Efficent way to loop through Pandas dataframe rows - python
I am creating a population model featuring education.
I start with initial picture of the population that gives the number of people for each age group (0 to 95), and each level of education (0 - No education, to 6 - University).
This picture is treated as a column of a dataframe, that will iteratively be populated for each new year as a forecast.
In order to be populated there will be assumptions or things such as mortality rate of each age group, enrollment rates and success rates of each education level and so on.
The way I solved the problem is by adding a new column and iterate through the rows by using the value for age-1 from the previous year in order to compute the new value (eg. number of males with age 5 is the number of males with age 4 at year-1 less the ones that died)

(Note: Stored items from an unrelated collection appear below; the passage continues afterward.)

Definition _run (c : nat) (s : S) (what : string) : K (nat * option exn) :=
  '(a, cancelled) ← _submit c (Execute s) what OwnsCursor;
  _ ← _track (cursor_of a);
  mret (cursor_of a, cancelled).

Definition _finish {A} (c : nat) (o : outcome) (cur : option nat) (value : option A) : K A :=
  o ← (match cur with
       | None => mret o
       | Some cur =>
           r ← trying (_release c cur);
           match r with
           | Ok cancelled => mret (owe cancelled o)
           | Raise e => '(_, o) ← unsafe ("statement cursor release: " ++ _public_detail e)%string
                                    (_already_fail_stopped e) None (absorb e o); mret o
           end
       end);
  f ← settle o;
  match f, value with
  | Some e, _ => _raise_public e
  | None, Some a => mret a
  | None, None => raise TypeError
  end.

(** The answer of a cursor that needs no submission: its row count and last row id. *)
Definition cursor_result (c cur : nat) : K (option R) :=
  gets (fun w => k ← conns w !! c; r ← find_cursor cur k; r).

(** [execute] and [executemany]. *)
Definition execute (h me : nat) (s : S) : K R :=
  _ ← _check h me;
  c ← gets (fun w => h_conn (hnd w));
  r ← trying (_run c s "execute");
  match r with
  | Raise e => _finish c (absorb e no_outcome) None None
  | Ok (cur, cancelled) =>
      result ← cursor_result c cur;
      _finish c (owe cancelled no_outcome) (Some cur) result
  end.

Definition fetch_all (h me : nat) (s : S) : K R :=
  _ ← _check h me;
  c ← gets (fun w => h_conn (hnd w));
  r ← trying (_run c s "fetch");
  match r with
  | Raise e => _finish c (absorb e no_outcome) None None
  | Ok (cur, cancelled) =>
      let o := owe cancelled no_outcome in
      r ← trying (_submit c (Fetch cur) "fetchall" OwnsNothing);
      match r with
      | Raise e => _finish c (absorb e o) (Some cur) None
      | Ok (Rows rows, cancelled) => _finish c (owe cancelled o) (Some cur) (Some rows)
      | Ok (_, cancelled) => _finish c (owe cancelled o) (Some cur) None
      end
  end.

(** ** Ending a transaction *)

(** A step whose endings are told apart: the outcome, and the incident if it failed. *)
Definition report_ending (r : res (option exn)) (failed cancelled unknown plain : string) (o : outcome) :
    K (option incident * outcome) :=
  match r with
  | Ok c => mret (None, owe c o)
  | Raise (CancelledAfterWorkerError e as exc) =>
      '(i, o) ← unsafe (failed ++ _public_detail e)%string (_already_fail_stopped e) None (owe (Some exc) o);
      mret (Some i, o)
  | Raise (ChildCancelled what c) =>
      '(i, o) ← unsafe (cancelled ++ what)%string true None (owe (owed_if c) o); mret (Some i, o)
  | Raise (OutcomeUnknown what c) =>
      '(i, o) ← unsafe (unknown ++ what)%string true None (owe (owed_if c) o); mret (Some i, o)
  | Raise CancelledError => mret (None, owe (Some CancelledError) o)
  | Raise e => '(i, o) ← unsafe (plain ++ repr e)%string false None o; mret (Some i, o)
  end.

Fixpoint cleanup_each (c : nat) (l : list nat) (o : outcome) : K outcome :=
  match l with
  | [] => mret o
  | cur :: l =>
      r ← trying (_close_cursor c cur);
      '(_, o) ← report_ending r "cursor close failed under cancellation: " "cursor close submission cancelled: "
                  "cursor close outcome unknown: " "cursor close: " o;
      cleanup_each c l o
  end.

Definition _cleanup_cursors (c : nat) (o : outcome) : K outcome :=
  l ← gets (fun w => h_cursors (hnd w));
  _ ← on_handle (set_handle_cursors []);
  cleanup_each c l o.

Definition _force_close_transaction (c : nat) (caused_by : option incident) (o : outcome) : K outcome :=
  state ← _transaction_state c;
  match state with
  | None =>
      '(_, o) ← unsafe "transaction state unreadable; cannot prove the transaction is closed" false caused_by o;
      _ ← register_unclosed c;
      mret o
  | Some false => mret o
  | Some true =>
      r ← trying (_rollback c);
      '(i, o) ← report_ending r "rollback failed under cancellation: " "rollback submission cancelled: "
                  "rollback outcome unknown: " "rollback: " o;
      let i := match i with Some i => Some i | None => caused_by end in
      state ← _transaction_state c;
      match state with
      | None => '(_, o) ← unsafe "transaction state unreadable after rollback" false i o;
                _ ← register_unclosed c; mret o
      | Some true => '(_, o) ← unsafe "transaction still open after rollback" false i o; mret o
      | Some false => mret o
      end
  end.

(** [raise outcome.settle()], with a problem in it. *)
Definition raise_settled (o : outcome) : K unit := f ← settle o; match f with Some e => raise e | None => raise TypeError end.
Definition raise_if_owed (o : outcome) : K unit := f ← settle o; match f with Some e => raise e | None => mret tt end.

(** The COMMIT came back as done: ask SQLite before believing it. *)
Definition commit_returned (c : nat) (o : outcome) : K unit :=
  state ← _transaction_state c;
  match state with
  | Some false => match o_cancelled o with Some e => raise e | None => mret tt end
  | s =>
      '(i, o) ← unsafe (match s with
                        | Some _ => "commit reported success but the transaction is still open"
                        | None => "commit reported success but the transaction state could not be read"
                        end) false None o;
      o ← _force_close_transaction c (Some i) o;
      raise_settled o
  end.

(** The COMMIT came back with an error. *)
Definition commit_failed (c : nat) (e : exn) (o : outcome) : K unit :=
  let o := absorb e o in
  durable ← (match o_error o with
             | None => mret false
             | Some _ => state ← _transaction_state c;
                         mret (match state with Some false => true | _ => false end)
             end);
  match durable, o_error o with
  | true, Some err =>
      stop ← fail_stop_now ("commit response lost after a durable COMMIT (" ++ repr err ++ ")")%string;
      raise (_caller_owed (o_cancelled o) stop)
  | _, _ => o ← _force_close_transaction c None o; raise_if_owed o
  end.

Definition _commit_transaction (c : nat) : K unit :=
  _ ← on_handle close_handle;
  o ← _cleanup_cursors c no_outcome;
  match o_problems o, o_cancelled o with
  | [], None =>
      r ← trying (_submit c Commit "commit" OwnsNothing);
      match r with
      | Raise (OutcomeUnknown what owes) =>
          '(_, o) ← unsafe ("commit outcome unknown (" ++ what ++ ")")%string true None (owe (owed_if owes) o);
          raise_settled o
      | Raise (ChildCancelled what owes) =>
          '(_, o) ← unsafe ("commit submission cancelled (" ++ what ++ ")")%string true None (owe (owed_if owes) o);
          o ← _force_close_transaction c None o;
          raise_settled o
      | Raise e => commit_failed c e o
      | Ok (_, cancelled) => commit_returned c (owe cancelled o)
      end
  | _, _ => o ← _force_close_transaction c None o; raise_if_owed o
  end.

Record abort_outcome := AbortOutcome { ab_unresolved : bool; ab_cancelled : option exn; ab_failure : option exn }.

Definition _abort_transaction (c : nat) : K abort_outcome :=
  _ ← on_handle close_handle;
  o ← _cleanup_cursors c no_outcome;
  o ← _force_close_transaction c None o;
  match o_problems o with
  | [] => mret (AbortOutcome false (o_cancelled o) None)
  | _ =>
      f ← settle o;
      mret (AbortOutcome true (o_cancelled o) (match f with Some (CancelledAfterWorkerError e) => Some e | f => f end))
  end.

Definition message_of (e : exn) : string := match e with DatabaseFailStop m => m | _ => "" end.

(** What the caller sees when the abort could not resolve its clean-up. *)
Definition _reclassify (ab : abort_outcome) (e : exn) : K unit :=
  match e with
  | CancelledError | CancelledAfterWorkerError _ => mret tt
  | OutcomeUnknown what owes | ChildCancelled what owes =>
      let cancelled := match ab_cancelled ab with Some c => Some c | None => owed_if owes end in
      stop ← gets fail_stop;
      let failure := match ab_failure ab with
                     | Some f => DatabaseFailStop (message_of f ++ "; after " ++ _public_detail e)
                     | None => DatabaseFailStop (default ("worker outcome unresolved: " ++ what) stop)
                     end%string in
      raise (_caller_owed cancelled failure)
  | _ =>
      if ab_cancelled ab then raise (CancelledAfterWorkerError e)
      else if negb (ab_unresolved ab) then mret tt
      else stop ← gets fail_stop; raise (default (DatabaseFailStop (default "" stop)) (ab_failure ab))
  end.

(** ** The boundary *)

(** The body of a transaction: statements, and what it does with their answers; an
    exception of a statement passes through it. *)
Inductive body {A : Type} :=
| Ret (a : A)
| Throw (e : exn)
| Run (s : S) (k : R -> body)
| Query (s : S) (k : R -> body).
Arguments body : clear implicits.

The problem with this solution is that iterating through pandas dataframe rows using for loops and .loc is very inefficient and it takes a lot of time to compute the forecast
def add_year_temp(pop_table,time,
old_year,new_year,
enrollment_rate_primary,
success_rate_primary,
enrollment_rate_1st_cycle,
success_rate_1st_cycle,
enrollment_rate_2nd_cycle,
success_rate_2nd_cycle,
enrollment_rate_3rd_cycle,
success_rate_3rd_cycle,
enrollment_rate_university,
success_rate_university,
mortality_rate_0_1,
mortality_rate_2_14,
mortality_rate_15_64,
mortality_rate_65,
mortality_mf_ratio,
enrollment_mf_ratio,
success_mf_ratio):
temp_table = pop_table
temp_table['year_ts'] = pd.to_datetime(temp_table[time])
temp_table['lag']= temp_table.groupby(['sex','schooling'])[old_year].shift(+1)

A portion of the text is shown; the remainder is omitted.